Will this turn things around at the ailing game maker? Probably not. EA's problem isn't that it was poorly led per se. Among other things, it hit a 52-week high just last week and beat bottom-line estimates in all six of the most recent quarters. The problem is rather a general malaise in the overall video game market. As my colleague Rick Munarriz pointed out, analysts predict that revenue and profitability will decline this year at EA's larger rival Activision Blizzard (NASDAQ: ATVI). And GameStop, the bricks-and-mortar video game retailer, has repeatedly lowered its same-store sales estimates over the past year. It's likely for this reason that shares went down on the announcement.
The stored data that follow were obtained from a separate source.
Section execution.
Context (host : Host) (config : WorkerConfig) (client : Client) (registry : list TrustedManifest)
  (decode_candidate : Json -> option ReuseCandidate) (isoformat : Z -> string) (run_id work_order_id : Z).

#[local] Notation executed := (executed config client registry run_id work_order_id).
#[local] Notation executes := (executes config client registry run_id work_order_id).

Lemma beat_plain e : beat client e -> plain e.
Proof. by destruct e. Qed.
Lemma local_plain e : local_event run_id e -> plain e.
Proof. by destruct e. Qed.
#[local] Hint Resolve beat_plain local_plain plain_stepping : core.

(** What [act] adds to the log *)
Lemma ens_act_log {A} (P : Event -> Prop) (answer : nat -> Result Exc A) event (Q : A -> Running -> Prop) X s :
  (forall e, beat client e -> P e) ->
  (forall r w' new, log w' = event r :: new ++ log (world s) -> Forall P new ->
     match r with Ok a => Q a (s <| world := w' |>) | Err e => X e (s <| world := w' |>) end) ->
  ensures (on_world (act host client answer event)) Q X s.
Proof.
  intros HP H. unfold ensures, on_world, act. cbn zeta.
  destruct (interfere_extends host client P (world s) HP) as [(new & Hl & Hn) _ _ _ _].
  set (w1 := interfere host client (world s)) in *. set (r := answer (turn w1)).
  specialize (H r (record_event (event r) (next_turn w1)) new).
  assert (log (record_event (event r) (next_turn w1)) = event r :: new ++ log (world s)) as Hlog.
  { unfold record_event, next_turn. rsimpl. by rewrite Hl. }
  specialize (H Hlog Hn). by destruct r.
Qed.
Another worst-performing stock today was Juniper (JNPR -0.88%). Shares of the networking company fell by 5.3% on the heels of an analyst downgrade. Simona Jankowski of Goldman Sachs slapped a sell rating on Juniper, citing "competitive and disruptive pressures." According to MarketWatch.com, Jankowski "pointed to a new Cisco Systems product launch in February, and the continuing shift to software-defined networking, a trend that is also seen posing a threat to Cisco and other hardware companies."

Earlier this month, fellow Fool Richard Saintvilus wrote an article that's largely in line with this thinking. Comparing Juniper to Cisco, Richard wrote: "There's no way this stock should command a price-to-earnings ratio of 57, especially when Cisco wins in every meaningful category such as return on assets, return on equity, operating cash flow, margins -- you name it." He went on to note that the good news is that Juniper should "benefit from a slight bump in carrier spending. But it's anyone's guess when that is going to return."

Finally, rounding out some of the worst performances today, shares of Chesapeake Energy (CHKA.Q) finished the day down by 5.1%. Like Juniper, Chesapeake found itself on the business end of a downgrade. Analysts at Sterne Agee rated it as an underperform, saying that its shares "appear more than fully valued at the current price."

The rationale behind the downgrade has to do with Chesapeake's hedging strategy. That is, by formally locking in the price on a portion of its natural gas sales for the current year, the energy giant cannot "fully reap the benefit of strengthening natural-gas prices," according to MarketWatch.com's reporting of the analysis. If this is indeed the case, and if its competitors didn't similarly do so to an analogous degree, the move could cause Chesapeake to underperform.

While 2012 was a tough year for the company, during which its shares dropped by roughly 20%, the current year is turning out much better. Shares have rallied by 27% since the beginning of January. It's for this reason that the Sterne Agee downgrade couldn't come at a worse time. Either way, however, Chesapeake still has a long road ahead before it reclaims its 2011 highs.